Singapore shares gained ground again yesterday, along with most other equities in Asia, on the back of a stimulus move by China and a rebound in oil prices.
The Straits Times Index (STI) rose 15.88 points, or 0.6 per cent, to 2,682.39, posting advances for the third straight session.
The regionwide rally was led by Shanghai with a sturdy 1.7 per cent gain, after the central bank said it has further cut its reserve requirement ratio - the level of cash that banks must lock away as reserves - to cushion the economic slowdown.
The country's manufacturing sector continued to shrink last month, according to both the official and private indexes out yesterday.
"We think the People's Bank of China easing is consistent with continued weaker-than-expected economic activity and downside risks to growth," said Mr Jian Chang, an analyst at Barclays, in a Reuters report. "It should help to support market sentiment in the near term."
Hong Kong added 1.6 per cent, while Tokyo shook off midday losses to climb 0.4 per cent and Sydney gained 0.9 per cent. Wall Street had slipped 0.7 per cent overnight in spite of the higher oil prices, which rose to levels of US$36 a barrel.
The STI's performance was helped largely by the local lenders, with DBS Group Holdings jumping 26 cents, or 1.9 per cent, to $13.84, as the counter reversed its losses from the day before.
OCBC Bank climbed three cents, or 0.4 per cent, to $8.10, while United Overseas Bank edged up four cents, or 0.2 per cent, to $17.19.
Thai Beverage Public Company also posted strong gains, leaping 3.5 cents, or 5 per cent, to 73.5 cents, following analyst reports that reiterated a "buy" call on the stock.
The company last week posted a 22 per cent increase in net profit to 26.46 billion baht (S$1 billion) for the year ended Dec 31. Oil and gas-related plays were up as traders bought in on hopes that crude prices have bottomed out. Sembcorp Marine added one cent, or 0.7 per cent, to $1.54, while parent company Sembcorp Industries jumped 12 cents, or 4.5 per cent, to $2.80. Keppel Corp put on 13 cents, or 2.5 per cent, to $5.31.
On the other hand, the day's biggest losers included embattled commodity trader Noble Group, which lost one cent, or 2.9 per cent, to 33.5 cents in heavy trade.
Telco Singtel slid two cents, or 0.5 per cent, to $3.71, while CapitaLand Mall Trust dropped two cents, or 0.9 per cent, to $2.17.

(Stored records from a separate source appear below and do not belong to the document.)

Lemma sum_values_counter (l : list edge) (d : PyDict.t) :
  sum_ints (map snd (fold_left PyDict.incr l d))
  = sum_ints (map snd d) + Z.of_nat (List.length l).
Proof.
  revert d. induction l as [|k l IH]; intros d.
  - cbn [fold_left List.length]. lia.
  - cbn [fold_left List.length]. rewrite IH. unfold PyDict.incr.
    rewrite sum_values_set. lia.
Qed.

(** X18: the weights of the mention graph add up to the number of mention
    tokens in the collection, and the weights of the user-hashtag graph to
    the number of hashtag occurrences: every token is counted once. *)
Theorem build_graph_total_weight (docs : list tweet) :
  sum_ints (map snd (adj (mention_graph_of docs)))
  = Z.of_nat (List.length (flat_map mentions docs))
  /\ sum_ints (map snd (adj (user_hashtag_graph_of docs)))
     = Z.of_nat (List.length (flat_map hashtags docs)).
Proof.
  assert (L : forall (A : Type) (f : tweet -> list A)
                     (h : tweet -> list edge),
            (forall tw, List.length (h tw) = List.length (f tw)) ->
            List.length (flat_map h docs) = List.length (flat_map f docs)).
  { intros A f h Hl. induction docs as [|tw r IH]; cbn; auto.
    now rewrite !length_app, IH, Hl. }
  split.
  - unfold mention_graph_of, build_mention_graph.
    cbn [snd init collection mention_graph]. unfold PyDict.items.
    rewrite adj_fold_add_one.
    + cbn [adj DiGraph PyDict.empty app].
      rewrite mention_edges_flat, sum_values_counter. cbn.
      f_equal. apply L. intros tw. unfold tweet_mention_edges.
      apply length_map.
    + cbn. unfold mention_edges. rewrite counter_flat.
      apply NoDup_keys_fold_incr. constructor.
  - unfold user_hashtag_graph_of, build_user_hashtag_graph.
    cbn [snd init collection user_hashtag_graph]. unfold PyDict.items.
    rewrite adj_fold_add_one.
    + cbn [adj DiGraph PyDict.empty app].
      unfold user_hashtag_edges. rewrite counter_flat, sum_values_counter.
      cbn. f_equal. apply L. intros tw. unfold tweet_user_hashtag_edges.
      apply length_map.
    + cbn. unfold user_hashtag_edges. rewrite counter_flat.
      apply NoDup_keys_fold_incr. constructor.
Qed.

(** ** Self-loops of the co-occurrence graph *)

Lemma filter_eqb_In (a : string) (l : list string) :
  (1 <= List.length (filter (String.eqb a) l))%nat <-> In a l.
Proof.
  induction l as [|x r IH]; cbn [filter In List.length].
  - split; [lia|easy].
  - destruct (String.eqb_spec a x) as [->|Hne]; cbn [List.length].
    + split; [now left|lia].
    + rewrite IH. split; auto. intros [E|H]; [congruence|auto].
Qed.

Lemma self_pair_twice (a : string) (l : list string) :
  In (a, a) (pairs_of l)
  <-> (2 <= List.length (filter (String.eqb a) l))%nat.
Proof.
  induction l as [|x r IH]; cbn [pairs_of filter].
  - cbn. split; [easy|lia].
  - rewrite in_app_iff, IH, in_map_iff.
    destruct (String.eqb_spec a x) as [<-|Hne]; cbn [List.length].
    + split.
      * intros [(y & E & Hy)|H]; [|lia].
        assert (y = a).
        { destruct (sorted_pair_cases a y) as [C|C]; rewrite C in E;
            inversion E; auto. }
        subst y. apply filter_eqb_In in Hy. lia.
      * intros H. left. exists a. split.
        -- apply sorted_pair_fix, ltb_irrefl.
        -- apply filter_eqb_In. lia.
    + split; auto. intros [(y & E & Hy)|H]; auto.
      exfalso. apply Hne.
      destruct (sorted_pair_cases x y) as [C|C]; rewrite C in E;
        inversion E; auto.
Qed.

(** X19: a hashtag of the co-occurrence graph carries an edge to itself
    exactly when some document holds it at two positions or more. *)
Theorem build_hashtag_graph_self_loop (docs : list tweet) (a : node) :
  has_edge (hashtag_graph_of docs) a a = true
  <-> exists tw, In tw docs
                 /\ (2 <= List.length (filter (String.eqb a) (hashtags tw)))%nat.
Proof.
  rewrite hashtag_graph_has_edge, (sorted_pair_fix a a (ltb_irrefl a)).
  rewrite in_flat_map. split; intros (tw & Htw & H); exists tw; split; auto;
    now apply self_pair_twice.
Qed.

Outside of the blue chips, Osim International soared 11.5 cents, or 10.4 per cent, to $1.225, drawing a trading query from the Singapore Exchange in the afternoon.
Offshore support services provider Ezra Holdings was again the top active stock, with 118.2 million units being traded. The stock surged half a cent, or 7.8 per cent, to 6.9 cents.
Turnover across the bourse was upbeat, with 1.41 billion units worth $1.47 billion changing hands.